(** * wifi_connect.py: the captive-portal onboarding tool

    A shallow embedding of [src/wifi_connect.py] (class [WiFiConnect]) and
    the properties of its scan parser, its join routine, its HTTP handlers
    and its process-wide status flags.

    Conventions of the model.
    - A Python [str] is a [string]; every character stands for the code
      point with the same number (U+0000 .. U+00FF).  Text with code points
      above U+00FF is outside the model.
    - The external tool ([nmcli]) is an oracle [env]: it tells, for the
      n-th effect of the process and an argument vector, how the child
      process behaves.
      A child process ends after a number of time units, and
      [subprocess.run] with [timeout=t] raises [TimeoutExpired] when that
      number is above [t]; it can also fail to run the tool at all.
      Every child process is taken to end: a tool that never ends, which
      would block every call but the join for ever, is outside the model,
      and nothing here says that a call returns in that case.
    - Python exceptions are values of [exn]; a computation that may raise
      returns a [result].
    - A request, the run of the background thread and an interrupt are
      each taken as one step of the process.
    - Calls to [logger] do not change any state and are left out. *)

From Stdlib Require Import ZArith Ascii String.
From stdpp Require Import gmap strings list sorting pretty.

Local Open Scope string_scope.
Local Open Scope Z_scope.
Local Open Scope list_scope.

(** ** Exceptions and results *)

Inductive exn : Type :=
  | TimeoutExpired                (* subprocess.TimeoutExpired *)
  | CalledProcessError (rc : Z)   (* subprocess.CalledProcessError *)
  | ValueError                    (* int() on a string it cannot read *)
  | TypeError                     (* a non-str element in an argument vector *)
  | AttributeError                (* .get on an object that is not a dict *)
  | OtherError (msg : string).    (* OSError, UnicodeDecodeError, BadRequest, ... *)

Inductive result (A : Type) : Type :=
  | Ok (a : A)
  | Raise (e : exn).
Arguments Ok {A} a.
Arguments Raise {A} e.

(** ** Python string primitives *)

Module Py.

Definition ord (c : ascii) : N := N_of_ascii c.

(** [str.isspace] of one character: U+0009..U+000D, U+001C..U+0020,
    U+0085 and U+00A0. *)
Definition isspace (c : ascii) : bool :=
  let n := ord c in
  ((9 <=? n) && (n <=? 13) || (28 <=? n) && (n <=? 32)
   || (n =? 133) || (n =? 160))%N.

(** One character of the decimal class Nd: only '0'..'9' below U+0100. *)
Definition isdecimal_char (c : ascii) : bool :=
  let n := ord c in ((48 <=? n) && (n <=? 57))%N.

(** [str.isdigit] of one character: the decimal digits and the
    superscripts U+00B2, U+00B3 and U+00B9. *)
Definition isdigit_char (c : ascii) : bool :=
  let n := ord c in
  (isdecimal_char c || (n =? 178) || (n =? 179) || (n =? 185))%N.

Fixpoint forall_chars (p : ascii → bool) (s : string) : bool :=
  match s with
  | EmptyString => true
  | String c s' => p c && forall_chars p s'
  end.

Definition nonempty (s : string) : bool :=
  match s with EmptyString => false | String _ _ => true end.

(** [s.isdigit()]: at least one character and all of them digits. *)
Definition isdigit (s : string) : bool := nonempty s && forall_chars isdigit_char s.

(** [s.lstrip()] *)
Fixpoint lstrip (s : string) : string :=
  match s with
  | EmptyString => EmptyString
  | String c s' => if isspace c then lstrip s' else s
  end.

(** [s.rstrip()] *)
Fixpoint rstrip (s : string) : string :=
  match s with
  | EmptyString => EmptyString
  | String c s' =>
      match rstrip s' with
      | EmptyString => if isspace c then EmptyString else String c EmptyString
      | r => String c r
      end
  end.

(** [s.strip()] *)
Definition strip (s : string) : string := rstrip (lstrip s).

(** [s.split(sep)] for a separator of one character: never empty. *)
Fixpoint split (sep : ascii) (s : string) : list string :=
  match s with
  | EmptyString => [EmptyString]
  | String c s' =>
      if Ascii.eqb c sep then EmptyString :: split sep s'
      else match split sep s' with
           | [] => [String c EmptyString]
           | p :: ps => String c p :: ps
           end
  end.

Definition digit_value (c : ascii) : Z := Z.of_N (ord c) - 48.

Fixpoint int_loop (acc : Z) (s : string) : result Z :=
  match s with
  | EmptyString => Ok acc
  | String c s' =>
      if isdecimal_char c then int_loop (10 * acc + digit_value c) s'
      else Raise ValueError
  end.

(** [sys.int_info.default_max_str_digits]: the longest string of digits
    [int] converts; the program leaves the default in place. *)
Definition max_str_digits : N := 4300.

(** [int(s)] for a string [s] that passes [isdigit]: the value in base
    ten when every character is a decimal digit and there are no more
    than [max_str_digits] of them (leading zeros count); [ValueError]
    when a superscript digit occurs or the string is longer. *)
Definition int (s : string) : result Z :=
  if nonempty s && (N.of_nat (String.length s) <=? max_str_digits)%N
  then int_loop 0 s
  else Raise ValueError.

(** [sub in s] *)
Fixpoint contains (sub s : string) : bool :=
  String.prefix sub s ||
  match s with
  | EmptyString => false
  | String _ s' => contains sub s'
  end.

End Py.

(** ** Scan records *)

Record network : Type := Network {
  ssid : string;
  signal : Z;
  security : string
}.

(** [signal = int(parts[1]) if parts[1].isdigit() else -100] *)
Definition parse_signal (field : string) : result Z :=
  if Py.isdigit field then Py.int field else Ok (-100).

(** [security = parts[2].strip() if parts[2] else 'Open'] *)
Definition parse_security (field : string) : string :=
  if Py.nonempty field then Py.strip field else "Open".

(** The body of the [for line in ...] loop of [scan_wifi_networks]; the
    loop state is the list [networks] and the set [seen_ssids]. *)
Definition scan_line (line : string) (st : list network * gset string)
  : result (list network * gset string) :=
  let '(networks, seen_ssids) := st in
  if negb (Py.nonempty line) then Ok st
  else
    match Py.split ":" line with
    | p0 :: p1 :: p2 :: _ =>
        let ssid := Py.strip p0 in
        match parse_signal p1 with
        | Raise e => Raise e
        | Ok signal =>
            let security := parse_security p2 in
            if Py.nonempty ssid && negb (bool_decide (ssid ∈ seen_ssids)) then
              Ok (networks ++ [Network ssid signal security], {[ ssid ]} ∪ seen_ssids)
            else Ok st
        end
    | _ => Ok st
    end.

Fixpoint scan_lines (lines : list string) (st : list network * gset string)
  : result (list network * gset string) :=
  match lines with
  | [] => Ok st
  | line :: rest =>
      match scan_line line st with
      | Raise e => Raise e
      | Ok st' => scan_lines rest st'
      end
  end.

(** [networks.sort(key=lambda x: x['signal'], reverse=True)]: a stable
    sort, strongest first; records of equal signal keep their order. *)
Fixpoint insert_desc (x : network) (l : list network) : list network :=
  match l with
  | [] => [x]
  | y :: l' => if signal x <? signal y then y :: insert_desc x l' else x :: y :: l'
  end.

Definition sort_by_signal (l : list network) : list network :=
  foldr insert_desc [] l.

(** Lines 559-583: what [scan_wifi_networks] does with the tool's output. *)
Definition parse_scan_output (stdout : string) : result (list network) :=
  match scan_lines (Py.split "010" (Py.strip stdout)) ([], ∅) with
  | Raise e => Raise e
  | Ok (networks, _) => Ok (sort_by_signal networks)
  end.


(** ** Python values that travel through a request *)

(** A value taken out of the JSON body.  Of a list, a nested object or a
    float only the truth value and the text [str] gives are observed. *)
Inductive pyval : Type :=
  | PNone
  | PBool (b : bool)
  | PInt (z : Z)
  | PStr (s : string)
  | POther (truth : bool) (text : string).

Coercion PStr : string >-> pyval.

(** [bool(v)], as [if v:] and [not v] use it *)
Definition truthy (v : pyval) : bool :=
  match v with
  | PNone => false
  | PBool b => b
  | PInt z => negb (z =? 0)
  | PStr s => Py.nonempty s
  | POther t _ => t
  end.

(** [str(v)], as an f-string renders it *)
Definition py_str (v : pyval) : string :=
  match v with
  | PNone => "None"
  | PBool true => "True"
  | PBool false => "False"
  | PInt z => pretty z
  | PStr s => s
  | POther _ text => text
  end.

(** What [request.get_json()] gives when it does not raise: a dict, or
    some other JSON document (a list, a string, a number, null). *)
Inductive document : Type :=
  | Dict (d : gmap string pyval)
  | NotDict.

» **Task statement**: Using the material above, find each line that holds "Open" and copy that line.

» **Task answer**:
Local Open Scope string_scope.
Local Open Scope Z_scope.
Local Open Scope list_scope.
(** [security = parts[2].strip() if parts[2] else 'Open'] *)
  if Py.nonempty field then Py.strip field else "Open".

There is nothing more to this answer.